Ces voix critiques sont cohérentes avec les sondages d'opinion les plus récents réalisés dans les territoires occupés. Bien que les sondages en temps de guerre soient soumis à des défis et à des fluctuations extrêmes, en particulier à Gaza où la peur politique et le silence sont des facteurs importants à prendre en compte pour évaluer l'exactitude des réponses, certaines tendances constantes peuvent être identifiées. Les sondages montrent que la cote d'approbation du Hamas dans la bande de Gaza a effectivement baissé de 11 points au cours des derniers mois, pour atteindre péniblement un tiers des sondés. Le soutien à la lutte armée a également baissé de manière générale. À la question "Selon vous, quel est le meilleur moyen d'atteindre les objectifs palestiniens en mettant fin à l'occupation et en construisant un État indépendant ?", le soutien à la lutte armée a diminué tant en Cisjordanie qu'à Gaza, passant de 63 % en décembre à 46 % en mars. Dans la seule bande de Gaza, il est passé de 56 % à 39 %. Le Hamas lui-même vient de réitérer sa volonté de déposer les armes et d'accepter un cessez-le-feu à long terme avec Israël en échange d'un État le long des frontières de 1967.

À Gaza encore, le soutien à la solution des deux États a augmenté de façon spectaculaire : de 35 % en décembre, il est passé à 62 % en mars. Cela reste vrai même si la majorité des Palestiniens de Cisjordanie et de Gaza reconnaissent également les obstacles pratiques à une telle solution, à savoir l'expansion du projet de colonisation israélien. Cela indique néanmoins que les Palestiniens de Gaza espèrent que l'attention internationale et la pression politique extérieure exercée sur Israël pourraient donner des résultats.

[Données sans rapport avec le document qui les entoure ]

(** * Aadhaar analysis dashboard: metric calculators and insight generator

    A shallow embedding of [src/analysis.py] and [src/insightGenerator.py],
    with the parts of [src/aadhaarDashboard.py] and [src/styling.py] that
    compile the metric mapping and draw the insight cards.

    Modelling conventions.
    - A pandas [DataFrame] is a row count together with an ordered list of
      named, typed columns: an [int64]-like column whose cells are integers
      or missing, or an [object] column whose cells are strings or missing.
    - Python / numpy floating point numbers are modelled by [pyfloat]: an
      exact rational, one of the two infinities, or NaN.  Finite arithmetic
      is exact (no rounding); division by zero, comparisons with NaN and the
      NaN-skipping reductions of pandas follow IEEE-754 and pandas.
    - Column names of a frame are distinct, as [pd.read_csv] makes them, and
      an integer column holds integers of any size.
    - A block [try: ... except Exception: return X] is modelled by a body
      returning an [outcome] and a wrapper that maps [Raises] to [X].
    - Python dictionaries of strings (insight records) are association
      lists in insertion order. *)

From Stdlib Require Import ZArith QArith Qround Qabs List String Ascii Bool Lia Lqa.
From Stdlib Require Floats.
From Stdlib Require Import Permutation Sorted DecimalString.
Import ListNotations.

Local Open Scope string_scope.

(** ** Strings *)

Module Str.

(** [str.lower()] on ASCII letters. *)
Definition lower_ascii (c : ascii) : ascii :=
  let n := nat_of_ascii c in
  if andb (Nat.leb 65 n) (Nat.leb n 90) then ascii_of_nat (n + 32) else c.

(** [str.upper()] on ASCII letters. *)
Definition upper_ascii (c : ascii) : ascii :=
  let n := nat_of_ascii c in
  if andb (Nat.leb 97 n) (Nat.leb n 122) then ascii_of_nat (n - 32) else c.

Fixpoint map (f : ascii -> ascii) (s : string) : string :=
  match s with
  | EmptyString => EmptyString
  | String c s' => String (f c) (map f s')
  end.

Definition lower : string -> string := map lower_ascii.
Definition upper : string -> string := map upper_ascii.

(** [needle in hay]. *)
Fixpoint contains (needle hay : string) : bool :=
  if prefix needle hay then true
  else match hay with
       | EmptyString => false
       | String _ hay' => contains needle hay'
       end.

Fixpoint concat_all (l : list string) : string :=
  match l with
  | [] => EmptyString
  | s :: l' => s ++ concat_all l'
  end.

End Str.

(** ** Floating point numbers, idealised *)

Module PyFloat.

Inductive pyfloat : Type :=
| Fin (q : Q)
| PInf
| NInf
| NaN.

Definition of_Z (z : Z) : pyfloat := Fin (inject_Z z).
Definition of_nat (n : nat) : pyfloat := of_Z (Z.of_nat n).

Definition Qltb (a b : Q) : bool := negb (Qle_bool b a).
Definition Qis0 (a : Q) : bool := Qeq_bool a 0.

(** Equality of floats as numbers: finite values are compared as rationals. *)
Definition feq (x y : pyfloat) : Prop :=
  match x, y with
  | Fin a, Fin b => a == b
  | PInf, PInf | NInf, NInf | NaN, NaN => True
  | _, _ => False
  end.

Definition is_nan (x : pyfloat) : bool :=
  match x with NaN => true | _ => false end.

Definition fneg (x : pyfloat) : pyfloat :=
  match x with
  | Fin a => Fin (- a)
  | PInf => NInf
  | NInf => PInf
  | NaN => NaN
  end.

Definition fadd (x y : pyfloat) : pyfloat :=
  match x, y with
  | NaN, _ | _, NaN => NaN
  | Fin a, Fin b => Fin (a + b)
  | PInf, NInf | NInf, PInf => NaN
  | PInf, _ | _, PInf => PInf
  | NInf, _ | _, NInf => NInf
  end.

Definition fsub (x y : pyfloat) : pyfloat := fadd x (fneg y).

(** The infinity with the sign of [s * a], NaN when [a] is zero. *)
Definition inf_signed (positive : bool) (a : Q) : pyfloat :=
  if Qis0 a then NaN
  else if Bool.eqb positive (Qltb 0 a) then PInf else NInf.

Definition fmul (x y : pyfloat) : pyfloat :=
  match x, y with
  | NaN, _ | _, NaN => NaN
  | Fin a, Fin b => Fin (a * b)
  | PInf, Fin a | Fin a, PInf => inf_signed true a
  | NInf, Fin a | Fin a, NInf => inf_signed false a
  | PInf, PInf | NInf, NInf => PInf
  | PInf, NInf | NInf, PInf => NInf
  end.

(** numpy true division: a zero divisor gives an infinity or NaN, it does
    not raise. *)
Definition fdiv (x y : pyfloat) : pyfloat :=
  match x, y with
  | NaN, _ | _, NaN => NaN
  | Fin a, Fin b =>
      if Qis0 b then inf_signed true a else Fin (a / b)
  | Fin _, PInf | Fin _, NInf => Fin 0
  | PInf, Fin b => if Qltb b 0 then NInf else PInf
  | NInf, Fin b => if Qltb b 0 then PInf else NInf
  | _, _ => NaN
  end.

(** [x < y]; false as soon as one side is NaN. *)
Definition fltb (x y : pyfloat) : bool :=
  match x, y with
  | NaN, _ | _, NaN => false
  | Fin a, Fin b => Qltb a b
  | NInf, NInf | PInf, _ => false
  | NInf, _ => true
  | Fin _, PInf => true
  | Fin _, NInf => false
  end.

Definition fgtb (x y : pyfloat) : bool := fltb y x.

(** [x >= y] and [x <= y]; false as soon as one side is NaN. *)
Definition fleb (x y : pyfloat) : bool :=
  match x, y with
  | NaN, _ | _, NaN => false
  | _, _ => negb (fltb y x)
  end.

Definition fgeb (x y : pyfloat) : bool := fleb y x.

(** Truthiness of a number: everything but zero, NaN included. *)
Definition truthy (x : pyfloat) : bool :=
  match x with
  | Fin a => negb (Qis0 a)
  | _ => true
  end.

Definition dropna (l : list pyfloat) : list pyfloat :=
  filter (fun x => negb (is_nan x)) l.

(** Plain left-to-right summation, as [np.sum] / [sum]. *)
Definition fsum (l : list pyfloat) : pyfloat :=
  fold_left fadd l (Fin 0).

(** [Series.sum()]: NaN entries are skipped. *)
Definition series_sum (l : list pyfloat) : pyfloat := fsum (dropna l).

(** [Series.mean()]: NaN entries are skipped; NaN when nothing is left. *)
Definition series_mean (l : list pyfloat) : pyfloat :=
  match dropna l with
  | [] => NaN
  | l' => fdiv (fsum l') (of_nat (List.length l'))
  end.

Definition fmax2 (x y : pyfloat) : pyfloat := if fltb x y then y else x.
Definition fmin2 (x y : pyfloat) : pyfloat := if fltb y x then y else x.

(** [Series.max()] / [Series.min()]: NaN entries are skipped. *)
Definition series_max (l : list pyfloat) : pyfloat :=
  match dropna l with
  | [] => NaN
  | x :: l' => fold_left fmax2 l' x
  end.

Definition series_min (l : list pyfloat) : pyfloat :=
  match dropna l with
  | [] => NaN
  | x :: l' => fold_left fmin2 l' x
  end.

(** [np.mean] of a non-empty Python list: NaN propagates. *)
Definition np_mean (l : list pyfloat) : pyfloat :=
  fdiv (fsum l) (of_nat (List.length l)).

End PyFloat.
Export PyFloat.

Declare Scope pyfloat_scope.
Delimit Scope pyfloat_scope with F.
Infix "+" := fadd : pyfloat_scope.
Infix "-" := fsub : pyfloat_scope.
Infix "*" := fmul : pyfloat_scope.
Infix "/" := fdiv : pyfloat_scope.
Infix "<?" := fltb : pyfloat_scope.
Infix ">?" := fgtb : pyfloat_scope.
Infix ">=?" := fgeb : pyfloat_scope.
Infix "=f=" := feq (at level 70, no associativity).

(** ** Data frames *)

Inductive column : Type :=
| IntCol (cells : list (option Z))        (* numeric column, [None] = NaN *)
| ObjCol (cells : list (option string)).  (* string column, [None] = NaN *)

Record DataFrame : Type := mkDF {
  nrows : nat;                          (* [len(df)], [df.shape[0]] *)
  cols : list (string * column)         (* [df.columns] with their data *)
}.

Definition columns (df : DataFrame) : list string := List.map fst (cols df).
Definition ncols (df : DataFrame) : nat := List.length (cols df).

Definition col_len (c : column) : nat :=
  match c with
  | IntCol l => List.length l
  | ObjCol l => List.length l
  end.

Definition some_count {A} (l : list (option A)) : nat :=
  List.length (filter (fun o => match o with Some _ => true | None => false end) l).

Definition none_count {A} (l : list (option A)) : nat :=
  List.length (filter (fun o => match o with Some _ => false | None => true end) l).

(** [Series.count()]: number of non-missing cells. *)
Definition col_count (c : column) : nat :=
  match c with
  | IntCol l => some_count l
  | ObjCol l => some_count l
  end.

Definition col_missing (c : column) : nat :=
  match c with
  | IntCol l => none_count l
  | ObjCol l => none_count l
  end.

(** Every column has one cell per row. *)
Definition well_formed (df : DataFrame) : bool :=
  forallb (fun nc => Nat.eqb (col_len (snd nc)) (nrows df)) (cols df).

Definition missing_cells (df : DataFrame) : nat :=
  list_sum (List.map (fun nc => col_missing (snd nc)) (cols df)).

(** [df[name]]: the first column of that name. *)
Fixpoint get_col (name : string) (cs : list (string * column)) : option column :=
  match cs with
  | [] => None
  | (n, c) :: cs' => if String.eqb n name then Some c else get_col name cs'
  end.

(** Result of a block that may raise. *)
Inductive outcome (A : Type) : Type :=
| Returns (a : A)
| Raises.
Arguments Returns {A} a.
Arguments Raises {A}.

Definition bind {A B} (o : outcome A) (k : A -> outcome B) : outcome B :=
  match o with
  | Returns a => k a
  | Raises => Raises
  end.

(** [try: body  except Exception: return handler]. *)
Definition try_except {A} (body : outcome A) (handler : A) : A :=
  match body with
  | Returns a => a
  | Raises => handler
  end.

Notation "x <- c1 ;; c2" := (bind c1 (fun x => c2))
  (at level 61, c1 at next level, right associativity).

(** ** Column resolver

    [for col in df.columns: if kw in col.lower(): return col]. *)

Definition find_column (matches : string -> bool) (df : DataFrame) : option string :=
  List.find matches (columns df).

Definition has_kw (kw col : string) : bool := Str.contains kw (Str.lower col).

(** ** DataQualityAnalysis *)

Module DataQualityAnalysis.

Record completeness : Type := {
  overall_completeness : pyfloat;
  column_completeness : list (string * pyfloat);
  null_percentage : pyfloat
}.

(** [self.df.count().sum()] *)
Definition non_null_cells (df : DataFrame) : nat :=
  list_sum (List.map (fun nc => col_count (snd nc)) (cols df)).

(** The returned mapping; [None] stands for the empty mapping [{}] of the
    exception handler. *)
Definition calculate_completeness (df : DataFrame) : option completeness :=
  let total_cells := (nrows df * ncols df)%nat in
  let non_null := non_null_cells df in
  let completeness :=
    if Nat.ltb 0 total_cells
    then (of_nat non_null / of_nat total_cells * Fin 100)%F
    else Fin 0 in
  let per_column :=
    List.map (fun nc => (fst nc,
                    (of_nat (col_count (snd nc)) / of_nat (nrows df) * Fin 100)%F))
        (cols df) in
  Some {| overall_completeness := completeness;
          column_completeness := per_column;
          null_percentage := (Fin 100 - completeness)%F |}.

(** [get_quality_status] *)
Definition get_quality_status (df : DataFrame) : string :=
  let completeness :=
    match calculate_completeness df with
    | Some m => overall_completeness m
    | None => Fin 0
    end in
  if (completeness >=? Fin 95)%F then "Excellent"
  else if (completeness >=? Fin 90)%F then "Good"
  else if (completeness >=? Fin 80)%F then "Moderate"
  else "Poor".

End DataQualityAnalysis.

(** ** Values that are only ever printed or used as labels *)

Inductive pyobj : Type :=
| ONone                 (* [None] *)
| ONaN                  (* a float NaN used as a label *)
| OInt (z : Z)
| OStr (s : string).

Definition Z_to_string (z : Z) : string :=
  NilZero.string_of_int (Z.to_int z).

(** [str(x)] *)
Definition str_of (x : pyobj) : string :=
  match x with
  | ONone => "None"
  | ONaN => "nan"
  | OInt z => Z_to_string z
  | OStr s => s
  end.

(** ** [groupby(key)[value].sum()]

    Groups come out sorted by key; rows whose key is missing are dropped;
    missing values do not contribute to the sum. *)

Section GroupBy.
Context {K : Type} (cmp : K -> K -> comparison).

Le soutien à la solution d'un État unique parmi les Palestiniens occupés est tombé à 24 % pendant la guerre contre Gaza. La plupart des Palestiniens occupés veulent se séparer d'Israël et vivre dans leur propre État, et ils veulent se débarrasser des colonies illégales en Cisjordanie. Le projet colonial contrevient aux droits des Palestiniens en vertu du droit international, en particulier le droit à l'autodétermination. En outre, les Israéliens ont déshumanisé la société palestinienne à l'extrême au cours de cette guerre. Suivant les indications de leur élite agressive et de leurs médias bellicistes (saturés d'anciens militaires et d'experts en sécurité), les Israéliens ont massivement soutenu la destruction de Gaza. Ce qui préoccupe le plus les Israéliens, ce sont les otages, pas la guerre. La vie des otages israéliens est importante, alors que les Palestiniens sont, selon les termes du ministre israélien de la défense, des "animaux humains". Motivé par la vengeance et le châtiment, Israël est une société qui se complaît dans sa propre blessure et qui utilise cette blessure comme excuse pour ses crimes monumentaux contre le peuple palestinien. Les Palestiniens trouvent Israël cruel, insensible et horrible, et leur première pensée est "protégez-moi d'Israël". Est-ce là la société israélienne avec laquelle les Palestiniens devraient être censés vivre dans la dignité et avec des droits égaux ?

Quel que soit l'avenir, les Palestiniens doivent être en mesure de surmonter collectivement, démocratiquement et sans crainte les difficultés qu'ils rencontrent. Insister sur ce point, c'est renforcer leur droit à l'autodétermination.